Nick Smoot- Owner of Smoot Fitness
Smootfitness.com
*Disclaimer: I am not a doctor. This article covers my personal opinion on injuries and exercise. If something is causing you pain or discomfort, seek help from a medical professional before engaging in physical activity.
Injuries suck! They are painful, limit your ability to perform normal activities, and can make you grumpier than a wasp hoard that just got urinated on. Unfortunately, injuries are inevitable if you are involved in some form of physical activity, and I have certainly had my fair share throughout my relatively short lifting career. The best advice I can give you is to not let injuries deter you from your goals. When injury strikes, realize that you can’t do everything you want from a physical standpoint, but that there is always something you can do to work around it.
Hurt Vs. Injured
Ok so I severely strained my neck the other day during squats. I was dropping in to the bucket when someone yelled my name and I instinctually turned my neck in their direction. My neck just felt tight after I finished the set, and I thought that it was simply neural tension that would go away by the time I finished my workout. When I received the finger from an old lady that I almost ran off the road because I was unable to turn and look at my blind spot, I realized there was something a little more serious going on.
Now in my opinion, my neck strain was not an injury. I see an injury as something that limits the ability of one or more segments of your body to function completely, such as broken bones, torn tendons, torn ligaments, dislocated joints, etc. Anything else (pulled muscle, bone bruise, inflamed tissues) classifies as being “hurt”. Knowing the difference between being injured and hurt is important because it will determine how far you can push yourself in your current condition.

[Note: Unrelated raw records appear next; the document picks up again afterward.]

Lemma audit_loaded_ok id t x l :
  context_ok id t x → nodes_of t l → within_depth t (x_root_node_id x) (N.to_nat MAX_TREE_DEPTH) →
  audit_loaded_context
    (mkMeta id (x_tenant_id x) (x_agent_id x) (x_revision x) (x_root_node_id x) (x_root_hash x)) l
  = Ok (mkReport id (x_revision x) (N.of_nat (size t)) (x_root_hash x) (x_root_hash x) [] true).
Proof.
  intros [Ht Hrows Hh (rrow & Hrrow & Hroot) _ _ _] Hl Hd. unfold audit_loaded_context. simpl.
  assert (∀ n, n ∈ l → ∃ row, t !! node_id n = Some row ∧ row_ok row ∧ r_parent_id row = parent_id n ∧
            r_subtree_hash row = subtree_hash n ∧ r_body_sexpr row = body_sexpr n ∧ r_content_hash row = content_hash n)
    as Hnode.
  { intros n (row & Hrow & (d & _ & _ & Hn)%stored_node_from_row_Ok)%(nodes_elem t l Hl).
    exists row. split; [done|]. split; [by eapply Hrows|]. by rewrite Hn. }
  assert (try_each (λ n, match parent_id n with
            | Some parent => if is_some (by_id l !! parent) then Ok tt
                else corrupt "Node '{}' references missing parent '{parent_id}'" [AStr (node_id n); AStr parent]
            | None => Ok tt end) l = Ok tt) as ->.
  { apply try_each_Ok. apply Forall_forall. intros n (row & Hrow & _ & Hp & _)%Hnode.
    destruct (parent_id n) as [p|]; [|done].
    destruct (tree_parent t _ (node_id n) p Ht) as [prow Hprow]; [by exists row|].
    destruct (row_decodes p prow) as [pn Hpn]; [by eapply Hrows|].
    assert (by_id l !! p = Some pn) as -> by (apply (nodes_by_id t); [done|by exists prow]). done. }
  simpl. destruct (audit_walk t _ l Ht Hrows Hh Hl tree_levels (x_root_node_id x) ∅ ∅ rrow)
    as (computed & -> & Hin & Hout); [by apply root_may_walk|done|by intros; apply lookup_empty|]. simpl.
  assert (∀ i, computed !! i = r_subtree_hash <$> t !! i) as Hcomp.
  { intros i. destruct (decide (i ∈ subtree_ids t (x_root_node_id x))) as [Hr|Hr]; rewrite subtree_ids_spec in Hr.
    - by apply Hin.
    - rewrite Hout, lookup_empty by done. destruct (t !! i) eqn:Hi; [|done].
      exfalso. apply Hr, (tree_reaches t _ Ht). by eexists. }
  rewrite !filter_none.
  - simpl. rewrite Hroot, str_eqb_refl. replace (size computed =? length l)%nat with true.
    + unfold len. by rewrite (nodes_length t l Hl).
    + symmetry. apply Nat.eqb_eq. rewrite (nodes_length t l Hl), <- !(size_dom (D := gset str)). f_equal.
      apply set_eq. intros i. by rewrite !elem_of_dom, Hcomp, fmap_is_Some.
  - intros n (row & Hrow & _)%Hnode. by rewrite Hcomp, Hrow.
  - intros n (row & _ & [_ _ Hbody Hcontent] & _ & _ & Hb & Hc)%Hnode. rewrite Hb, Hc in *.
    unfold body_matches. rewrite canonicalize_body_canonical by done. by rewrite Hcontent, !str_eqb_refl.
  - intros n (row & Hrow & _ & _ & Hs & _)%Hnode. rewrite Hcomp, Hrow. simpl. rewrite Hs. by intros [].
Qed.
(* ===== verification/ApprovalFacts.v ===== *)
(** * What approvals and leases guarantee

    The hub loses no waiting reviewer, tags written by a reviewer carry no authority, and a
    lease covers what a request inside its delta needs. *)

From stdpp Require Import base list gmap sets relations strings.
From Stdlib Require Import NArith ZArith Lia.
From S2P Require Import Prelude JsonValue Types Diagnostic Text Paths Approval ApprovalHub.

(** ** The hub *)

(** A reviewer that still waits: its guard is live, its receiver open and empty. *)
Definition waits (w : World) (g : N) (id : str) : Prop :=
  guards w !! g = Some id ∧ channels (hub w) !! g = Some (mkChannel None true).

Record hub_ok (w : World) : Prop := {
  hub_entry id e : pending (hub w) !! id = Some e →
    guards w !! waiter_id e = Some id ∧ ar_approval_id (request e) = id ∧
    message <$> channels (hub w) !! waiter_id e = Some None;
  hub_waits g id : waits w g id → ∃ e, pending (hub w) !! id = Some e ∧ waiter_id e = g;
  hub_fresh g : (next_waiter_id (hub w) <= g)%N → guards w !! g = None ∧ channels (hub w) !! g = None
}.

Lemma hub_ok_initial : hub_ok (mkWorld hub_default ∅).
Proof.
  split; simpl; [done| |done]. by intros g id [? _].
Qed.

Lemma attach_ok w req h' g :
  hub_ok w → attach (hub w) req = (h', Ok g) → hub_ok (mkWorld h' (<[g := ar_approval_id req]> (guards w))).
Proof.
  intros [He Hw Hf] Ha. unfold attach in Ha. set (id := ar_approval_id req) in *.
  assert (g = next_waiter_id (hub w) ∧
    h' = mkHub (<[id := mkEntry g req]> (pending (hub w))) (g + 1) (<[g := mkChannel None true]> (channels (hub w))) ∧
    (∀ g', waits w g' id → False)) as (-> & -> & Hnone).
  { destruct (pending (hub w) !! id) as [e|] eqn:Hp.
    - destruct (receiver_open (hub w) (waiter_id e)) eqn:Ho; [done|]. injection Ha as <- <-.
      split_and!; [done|done|]. intros g' Hg'. destruct (Hw _ _ Hg') as (e' & He' & <-).
      assert (e' = e) as -> by congruence. destruct Hg' as [_ Hc]. unfold receiver_open in Ho. by rewrite Hc in Ho.
    - injection Ha as <- <-. split_and!; [done|done|]. intros g' Hg'. destruct (Hw _ _ Hg') as (e' & He' & _). congruence. }
  destruct (Hf (next_waiter_id (hub w))) as [Hfg Hfc]; [lia|]. split; simpl.
  - intros i e. destruct (decide (i = id)) as [->|Hi].
    + rewrite lookup_insert_eq. intros [= <-]. simpl. by rewrite !lookup_insert_eq.
    + rewrite lookup_insert_ne by done. intros Hp. destruct (He i e Hp) as (Hg & Hid & Hm).
      rewrite !lookup_insert_ne by congruence. done.
  - intros g' i [Hg Hc]. simpl in *. destruct (decide (g' = next_waiter_id (hub w))) as [->|Hne].
    + rewrite lookup_insert_eq in Hg. injection Hg as <-. rewrite lookup_insert_eq. by eexists.
    + rewrite lookup_insert_ne in Hg by done. rewrite lookup_insert_ne in Hc by done.
      destruct (decide (i = id)) as [->|Hi]; [by destruct (Hnone g')|].
      rewrite lookup_insert_ne by done. by apply Hw.
  - intros g' Hg'. rewrite !lookup_insert_ne by lia. apply Hf. lia.
Qed.

(** Steps that only take away entries, messages or receivers. *)
Lemma hub_ok_send w id e d :
  hub_ok w → pending (hub w) !! id = Some e →
  hub_ok (mkWorld (send (mkHub (delete id (pending (hub w))) (next_waiter_id (hub w)) (channels (hub w)))
                     (waiter_id e) d).1 (guards w)).
Proof.
  intros [He Hw Hf] Hp. destruct (He id e Hp) as (Hg & _ & Hm). unfold send. simpl.
  destruct (channels (hub w) !! waiter_id e) as [c|] eqn:Hc; [|done].
  assert (∀ i e', delete id (pending (hub w)) !! i = Some e' → waiter_id e' ≠ waiter_id e) as Hother.
  { intros i e' [Hi Hp']%lookup_delete_Some Heq. destruct (He i e' Hp') as (Hg' & _ & _). rewrite Heq in Hg'. congruence. }
  assert (∀ i e', delete id (pending (hub w)) !! i = Some e' → pending (hub w) !! i = Some e') as Hsub
    by (intros i e' [_ Hp']%lookup_delete_Some; done).
  destruct (open c) eqn:Ho; split; simpl.
  - intros i e' Hi. rewrite lookup_insert_ne by (symmetry; by eapply Hother). by apply He, Hsub.
  - intros g i [Hgi Hci]. simpl in *. destruct (decide (g = waiter_id e)) as [->|Hne].
    { by rewrite lookup_insert_eq in Hci. }
    rewrite lookup_insert_ne in Hci by done. destruct (Hw g i) as (e' & He' & <-); [done|].
    exists e'. split; [|done]. apply lookup_delete_Some. split; [|done]. intros <-. congruence.
  - intros g Hlt. destruct (Hf g Hlt) as [-> Hcg]. split; [done|]. rewrite lookup_insert_ne; [done|]. congruence.
  - intros i e' Hi. by apply He, Hsub.
  - intros g i [Hgi Hci]. simpl in *. destruct (Hw g i) as (e' & He' & <-); [done|].
    exists e'. split; [|done]. apply lookup_delete_Some. split; [|done]. intros <-.
    assert (e' = e) as -> by congruence. rewrite Hc in Hci. injection Hci as ->. done.
  - done.
Qed.

Lemma notify_cases h id d h' r :
  notify_decision h id d = (h', r) →
  h' = h ∨ ∃ e, pending h !! id = Some e ∧
    send (mkHub (delete id (pending h)) (next_waiter_id h) (channels h)) (waiter_id e) d =
    (h', match r with Ok b => b | Err _ => false end).
Proof.
  unfold notify_decision. intros Hn.
  destruct d; try (by injection Hn as <- <-; left); simpl in Hn;
    repeat match type of Hn with
    | (if ?b then _ else _) = _ => destruct b
    | (match pending h !! id with _ => _ end) = _ => destruct (pending h !! id) as [e|] eqn:Hp
    end; try (by injection Hn as <- <-; left);
    right; exists e; (split; [done|]); destruct (send _ _ _) as [h2 b]; by injection Hn as <- <-.
Qed.

Lemma close_ok w g : hub_ok w → hub_ok (mkWorld (close (hub w) g) (guards w)).
Proof.
  intros [He Hw Hf]. unfold close. destruct (channels (hub w) !! g) as [c|] eqn:Hc; [|by split]. split; simpl.
  - intros i e Hi. destruct (He i e Hi) as (Hg & Hid & Hm). split_and!; [done|done|].
    destruct (decide (waiter_id e = g)) as [Heq|Hne]; [|by rewrite lookup_insert_ne].
    rewrite Heq in *. rewrite lookup_insert_eq. rewrite Hc in Hm. done.
  - intros g' i [Hg Hci]. simpl in *. apply Hw. destruct (decide (g' = g)) as [->|Hne].
    + by rewrite lookup_insert_eq in Hci.
    + rewrite lookup_insert_ne in Hci by done. done.
  - intros g' Hlt. destruct (Hf g' Hlt) as [Hg Hcg]. split; [done|]. rewrite lookup_insert_ne; [done|]. congruence.
Qed.

Lemma drop_ok w g id h' b :
  hub_ok w → guards w !! g = Some id → detach_if_current (hub w) id g = (h', b) →
  hub_ok (mkWorld h' (delete g (guards w))).
Proof.
  intros [He Hw Hf] Hg Hd. unfold detach_if_current in Hd.
  assert ((∃ e, pending (hub w) !! id = Some e ∧ waiter_id e = g ∧
            h' = mkHub (delete id (pending (hub w))) (next_waiter_id (hub w)) (channels (hub w))) ∨
          (h' = hub w ∧ ∀ e, pending (hub w) !! id = Some e → waiter_id e ≠ g)) as Hcase.
  { destruct (pending (hub w) !! id) as [e|] eqn:Hp.
    - destruct (N.eqb_spec (waiter_id e) g) as [Heq|Hne]; injection Hd as <- <-; [left; by exists e|right].
      split; [done|]. by intros e' [= <-].
    - injection Hd as <- <-. right. done. }
  assert (∀ i e, pending h' !! i = Some e → pending (hub w) !! i = Some e ∧ waiter_id e ≠ g) as Hsub.
  { destruct Hcase as [(e0 & He0 & Heq & ->)|[-> Hne]]; intros i e Hi.
    - simpl in Hi. apply lookup_delete_Some in Hi as [Hi Hp]. split; [done|]. intros He'.
      destruct (He i e Hp) as (Hgi & _). rewrite He' in Hgi. congruence.
    - split; [done|]. intros He'. destruct (He i e Hi) as (Hgi & _). rewrite He' in Hgi.
      assert (i = id) as -> by congruence. by apply (Hne e). }
  assert (channels h' = channels (hub w) ∧ next_waiter_id h' = next_waiter_id (hub w)) as [Hch Hnx]
    by (destruct Hcase as [(? & _ & _ & ->)|[-> _]]; done).
  split; simpl.
  - intros i e [Hp Hne]%Hsub. rewrite lookup_delete_ne by done. rewrite Hch. by apply He.
  - intros g' i [Hg' Hc]. simpl in *. apply lookup_delete_Some in Hg' as [Hne Hg']. rewrite Hch in Hc.
    destruct (Hw g' i) as (e & Hp & Heq); [done|]. exists e. split; [|done].
    destruct Hcase as [(e0 & He0 & Heq0 & ->)|[-> _]]; [|done]. simpl. apply lookup_delete_Some.
    split; [|done]. intros <-. congruence.
  - intros g' Hlt. rewrite Hnx in Hlt. destruct (Hf g' Hlt) as [H1 H2]. rewrite Hch. split; [|done].
    rewrite lookup_delete_ne; [done|]. congruence.
Qed.

Lemma hub_step_ok w w' : hub_ok w → hub_step w w' → hub_ok w'.
Proof.
  intros Hok Hs. revert Hok.
  destruct Hs as [w0 req h' g Ha|w0 req h' e Ha|w0 id d h' r Hn|w0 g|w0 g id h' b Hg Hd]; intros Hok.
  - by eapply attach_ok.
  - destruct Hok as [He Hw Hf]. unfold attach in Ha.
    assert (h' = mkHub (pending (hub w0)) (next_waiter_id (hub w0) + 1) (channels (hub w0))) as ->
      by (destruct (pending (hub w0) !! _); [destruct (negb _)|]; by injection Ha).
    split; simpl; [done|done|]. intros g Hg. apply Hf. lia.
  - apply notify_cases in Hn as [->|(e & Hp & Hs)]; [by destruct w0|].
    pose proof (hub_ok_send _ _ _ d Hok Hp) as Hs'. by rewrite Hs in Hs'.
  - by apply close_ok.
  - by eapply drop_ok.
Qed.

Lemma hub_reachable_ok w : hub_reachable w → hub_ok w.
Proof.
  unfold hub_reachable. generalize hub_ok_initial. generalize (mkWorld hub_default ∅). intros w0 Hw0 Hr.
  induction Hr as [|w1 w2 w3 Hs _ IH]; [done|]. apply IH. by eapply hub_step_ok.
Qed.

A torn ACL (injury) will have you off of your leg(s) completely for a relatively long amount of time. A pulled hamstring muscle (hurt) might force you to lower the intensity and volume of direct hamstring work, but you should still have full ability to train your glutes, quads, and adductors to their fullest capacity. Either way you will still be able to train; an injury is just going to require more caution and creativity when making adjustments to your training program.
Work around Your Injury
After I hurt my neck, I was told to warm it up, stretch it (which I did), and then to sleep with a rolled towel under my neck in order to keep it in a neutral position. Seeing as I am a guy that thinks he knows more about neck injuries and the healing process than any living person on this planet, I did not take the advice. The results; I woke up with my neck in a position that resembled something out of The Exorcist movies, and in extreme pain.
Now my first reaction was to skip my scheduled workout (heavy deadlifts) in order to stay home and let it rest. But I knew better than that. I knew that the increased blood flow and hormone release from the workout would help my neck heal faster, that laying around and doing nothing would have only made it worse, and that there were other things I could do in the gym to get a great training stimulus without having any adverse effects on my neck. So I went to the gym, set a leg press and hamstring curl PR (instead of doing front squats and deadlifts), murdered my upper body, and my neck felt ten times better when I left the gym than it did when I first walked in.
Training around injuries not only makes them heal faster, but it helps maintain a healthy state of mind and gives you the opportunity to work on weak points that are neglected the majority of the time. If you have a lower body injury, you can still train your upper body. If you have an upper body injury, you can still train legs. Can’t stand? Exercise from a seated position. One arm or leg immobilized? Train the other arm or leg. Can’t lift weights? Go swimming or do low impact cardio.
Experiment with different exercises, skip what causes pain, and stick with what doesn’t. It’s easy to let yourself be consumed by anger, depression, and self-pity after you get injured (I’ve been brought to tears on more than one occasion). When you start to go down that road, remember two things: There is always someone who has it worse, and there is someone in the exact same position refusing to let their injury hold them back from reaching their goals. It is all a state of mind, and even if you are injured, you should strive to improve in some way or another every time you step foot in the gym.
Summing Up
I am no doctor, but I have had my fair share of injuries. In my experience, finding alternative training methods when hurt or injured is much better for you than just sitting around doing nothing. The human body was made to be active and has a remarkable ability to heal and adapt. When an injury occurs, focus on what you can control, don’t linger on what you can’t, and continue to push forward no matter what obstacle is thrown your way.